Sports Nutrition Research and Overtraining Syndrome

It is strange but true, current sports nutrition research suggests that by eating the correct types of nutrients before and after your training can reduce the risk of over-training! I say strange because traditional training theory teaches us that appropriate rest between training bouts and training cycles is the best strategy we can use to combat overtraining syndrome.

So, what is this condition we call overtraining syndrome?

Overtraining Syndrome Terms

Fatigue is a normal response to training and exercise but without adequate rest especially from cycle to cycle, problems can arise. Physical training will elicit potentially three levels of fatigue:

  • Functional Overreaching - This where the athlete executes a normal training load which causes fatigue, but after a period of rest they return to normal or better.
  • Non-functional Overreaching – This is training which causes a more severe level of fatigue than normal and which with usual rest, does not return you to peak fitness. Under these circumstances the coach will have to delay the return to normal training loads until the athlete is fully recovered.

Then there is…

  • Overtraining – This is a state that you reach when you ignore the symptoms of non-functional overreaching. Where you and your coach get into a cycle of thinking that more training will solve your underperformance, to find that you have only made the problem worse through lack of recovery.

The evidence of overtraining is varied but the most devastating effect is of course underperformance.  Additional side effects might also be:

  • an increased sense of having to work very hard with moderate training loads;
  • slow reaction times.

The most unfortunate thing about overtraining is, by the time you recognize you have the problem it’s already too late to do much about it.

Sports Nutrition Research

It has been firmly established for some time now that ingesting carbohydrates immediately after a session (within 30 minutes) will improve your glycogen uptake following that bout of exercise faster than if carbohydrate is delayed. More recently sports nutrition research is investigating how the timing of carbohydrates intake can influence overtraining.

In a sports nutrition research study, athletes were put through their paces for 8 days. During the study, athletes consumed drinks low in carbohydrates (2%) and drinks high in carbohydrates (6%). Immediately after each training bout, where the athlete ingested low carbohydrates, they maintained their 2% concentration afterwards. However, when they ingested the higher carbohydrates intake during exercise, they consumed a drink with a 20% concentration afterwards.  
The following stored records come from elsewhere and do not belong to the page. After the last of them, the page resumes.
Lemma forEach_ok {A} (f : A -> M unit) (l : list A) s :
  (forall x s', store_ok s' -> store_ok (store_of (f x s'))) ->
  store_ok s -> store_ok (store_of (forEach l f s)).
Proof.
  intros Hf. revert s. induction l as [|x l IH]; intros s Hok; [done|].
  cbn [forEach]. unfold mbind, M_bind.
  pose proof (Hf x s Hok) as Hx.
  destruct (f x s) as [[[[]|] s1] t1]; cbn in Hx; [|done].
  pose proof (IH s1 Hx) as Hl.
  destruct (forEach l f s1) as [[c s2] t2]. done.
Qed.

Lemma sweep_ok rs s : store_ok s -> store_ok (store_of (sweep rs s)).
Proof.
  intros Hok. unfold sweep. munfold. cbn.
  pose proof (forEach_ok (sweep_room rs) (map_to_list (rooms s)).*1 s
                (sweep_room_ok rs) Hok) as H.
  destruct (forEach _ _ s) as [[c s2] t2]. done.
Qed.

Lemma handle_ok i s : store_ok s -> store_ok (store_of (handle i s)).
Proof.
  intros Hok. unfold handle. destruct (in_event i).
  - by apply on_connection_ok.
  - by apply on_message_ok.
  - by apply on_close_ok.
  - by apply sweep_ok.
Qed.

Lemma run_ok inputs s : store_ok s -> store_ok (run inputs s).
Proof.
  revert s. induction inputs as [|i l IH]; intros s Hok; [done|].
  cbn. apply IH. by apply handle_ok.
Qed.

Lemma reachable_ok s : reachable s -> store_ok s.
Proof. intros [inputs <-]. apply run_ok, empty_store_ok. Qed.

(** ** The message handler by class of payload *)

Lemma on_message_classify rs now w r n data s :
  on_message rs now w r n data s =
  match classify data with
  | Ignored => (Normal tt, s, [])
  | Fault => (Normal tt, s, [send w (error (js "Error processing message"))])
  | TypingControl b => broadcastTypingStatus rs r n b s
  | TooLong =>
      (Normal tt, s, [send w (error (js "Message too long (max 500 characters)"))])
  | Chat text =>
      let m := mkMessage n text now in
      match messageBuffers s !! r, rooms s !! r with
      | Some b, Some cl =>
          (Normal tt,
           mkStore (rooms s) (<[r := push_message b m]> (messageBuffers s))
                   (typing_cleared r n s),
           typing_notice rs r n s ++ send_open rs cl (message m))
      | Some b, None =>
          (Normal tt,
           mkStore (rooms s) (<[r := push_message b m]> (messageBuffers s))
                   (typing_cleared r n s),
           typing_notice rs r n s ++ [send w (error (js "Error processing message"))])
      | None, _ =>
          (Normal tt,
           mkStore (rooms s) (messageBuffers s) (typing_cleared r n s),
           typing_notice rs r n s ++ [send w (error (js "Error processing message"))])
      end
  end.
Proof.
  unfold on_message, try_catch, classify. rewrite on_message_body_run.
  destruct (bool_decide (trim data = [])); [reflexivity|]. cbv zeta.
  destruct (Get (Some (parse_payload (trim data))) (js "type")) as [ty|]; [|reflexivity].
  destruct (is_string ty (js "typing")).
  { destruct (Get (Some (parse_payload (trim data))) (js "isTyping")) as [v|];
      [|reflexivity].
    by rewrite broadcastTypingStatus_run. }
  destruct (is_string ty (js "message")); [|reflexivity].
  rewrite on_chat_run.
  destruct (Get (Some (parse_payload (trim data))) (js "text")) as [text|]; [|reflexivity].
  destruct (Get text (js "length")) as [len|]; [|reflexivity].
  destruct (gt_500 len) as [[|]|]; [reflexivity| |reflexivity].
  cbv zeta. destruct (template text) as [[]|]; [|reflexivity].
  destruct (messageBuffers s !! r) as [b|]; [|reflexivity].
  destruct (rooms s !! r) as [cl|]; reflexivity.
Qed.

(** ** History *)

Lemma push_message_fifo b m :
  (length b <= MAX_MESSAGES)%nat ->
  push_message b m
  = if (length b =? MAX_MESSAGES)%nat then tail b ++ [m] else b ++ [m].
Proof.
  unfold push_message, MAX_MESSAGES. intros Hb. rewrite length_app. cbn [length].
  destruct (length b =? 50)%nat eqn:E.
  - apply Nat.eqb_eq in E.
    replace (50 <? length b + 1)%nat with true by (symmetry; apply Nat.ltb_lt; lia).
    destruct b; [done|reflexivity].
  - apply Nat.eqb_neq in E.
    replace (50 <? length b + 1)%nat with false by (symmetry; apply Nat.ltb_ge; lia).
    reflexivity.
Qed.

(** C3. In every store the server can reach, the history of a room holds at
    most [MAX_MESSAGES = 50] messages, and an accepted chat message is
    appended at the back: when the buffer is full the message at the front
    is dropped, so that the former second message is first and the order of
    the others is kept; the new buffer again holds at most 50 messages. *)
Theorem history_bounded_fifo rs now w r n data text s b :
  reachable s ->
  messageBuffers s !! r = Some b ->
  classify data = Chat text ->
  let m := mkMessage n text now in
  let b' := if (length b =? MAX_MESSAGES)%nat then tail b ++ [m] else b ++ [m] in
  (length b <= MAX_MESSAGES)%nat
  /\ messageBuffers (store_of (on_message rs now w r n data s)) !! r = Some b'
  /\ (length b' <= MAX_MESSAGES)%nat.
Proof.
  intros Hreach Hb Hclass m b'.
  pose proof (ok_bound s (reachable_ok s Hreach) r b Hb) as Hlen.
  assert (push_message b m = b') as Hpush by (by apply push_message_fifo).
  split; [done|]. split.
  - rewrite on_message_classify, Hclass, Hb. cbv zeta. fold m. rewrite Hpush.
    destruct (rooms s !! r); cbn; by rewrite lookup_insert_eq.
  - rewrite <- Hpush. by apply push_message_bound.
Qed.

Lemma history_bounded_fifo_witness :
  messageBuffers
    (store_of (on_message all_open 99 1 lobby alice (js "  bye ") full_lobby)) !! lobby
  = Some (List.repeat hi 49 ++ [mkMessage alice (Some (JString (js "bye"))) 99]).
Proof.
  refine (proj1 (proj2 (history_bounded_fifo all_open 99 1%nat lobby alice
            (js "  bye ") (Some (JString (js "bye"))) full_lobby (List.repeat hi 50)
            _ _ _))).
  - exists fifty_inputs. vm_compute. reflexivity.
  - vm_compute. reflexivity.
  - vm_compute. reflexivity.
Defined.

(** ** Joining *)

Lemma NoDup_map_eq {A B} (f : A -> B) (l : list A) x y :
  NoDup (List.map f l) -> x ∈ l -> y ∈ l -> f x = f y -> x = y.
Proof.
  induction l as [|a l IH]; cbn; intros Hnd Hx Hy Hf; [by inversion Hx|].
  apply NoDup_cons in Hnd as [Ha Hl].
  apply elem_of_cons in Hx as [->|Hx]; apply elem_of_cons in Hy as [->|Hy]; try done.
  - exfalso. apply Ha. rewrite Hf. apply list_elem_of_In, in_map, list_elem_of_In, Hy.
  - exfalso. apply Ha. rewrite <- Hf. apply list_elem_of_In, in_map, list_elem_of_In, Hx.
  - by apply IH.
Qed.

Lemma filter_all {A} (p : A -> bool) (l : list A) :
  (forall x, x ∈ l -> p x = true) -> List.filter p l = l.
Proof.
  induction l as [|a l IH]; cbn; intros H; [done|].
  rewrite (H a) by apply list_elem_of_here.
  f_equal. apply IH. intros x Hx. apply H. by apply list_elem_of_further.
Qed.

(** Where the holder of a name is open, nothing of the room is stale under
    that name. *)
Lemma kept_all rs n cl c :
  NoDup (List.map nick cl) -> c ∈ cl -> nick c = n -> client_open rs c = true ->
  kept rs n cl = cl.
Proof.
  intros Hnd Hc Hn Ho. apply filter_all. intros x Hx.
  destruct (bool_decide (nick x = n)) eqn:E; [|done].
  apply bool_decide_eq_true in E.
  assert (x = c) as -> by (apply (NoDup_map_eq nick cl); congruence).
  by rewrite Ho.
Qed.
Over the 8 days of intensified training, all athletes experienced fatigue. However, the low carbohydrates athletes experienced a more marked decline in their mood, in their performance and an increase in their perceived efforts during exercise. These factors were not present when high carbohydrates were ingested.

Further, following the 8 days of intensified training the athletes were given 14 days of reduced training to promote adequate recovery. The result was an increase in performance above where the athletes started. However, this was only the case when athletes had high intake of carbohydrates. Performance remained supressed when carbohydrates intake was low.

The conclusions are quite clear from this sports nutrition research. In both instances, the same training stimulus resulted in the athlete becoming extremely fatigued. However, full recovery even after an appropriate rest period was only achieved when high carbohydrates intake was ingested.

Therefore it is quite clear that optimal recovery from exercise is more than just lowering the demands of the training stimulus. Optimal carbohydrates intake can also be a strategy you can utilize to combat overtraining.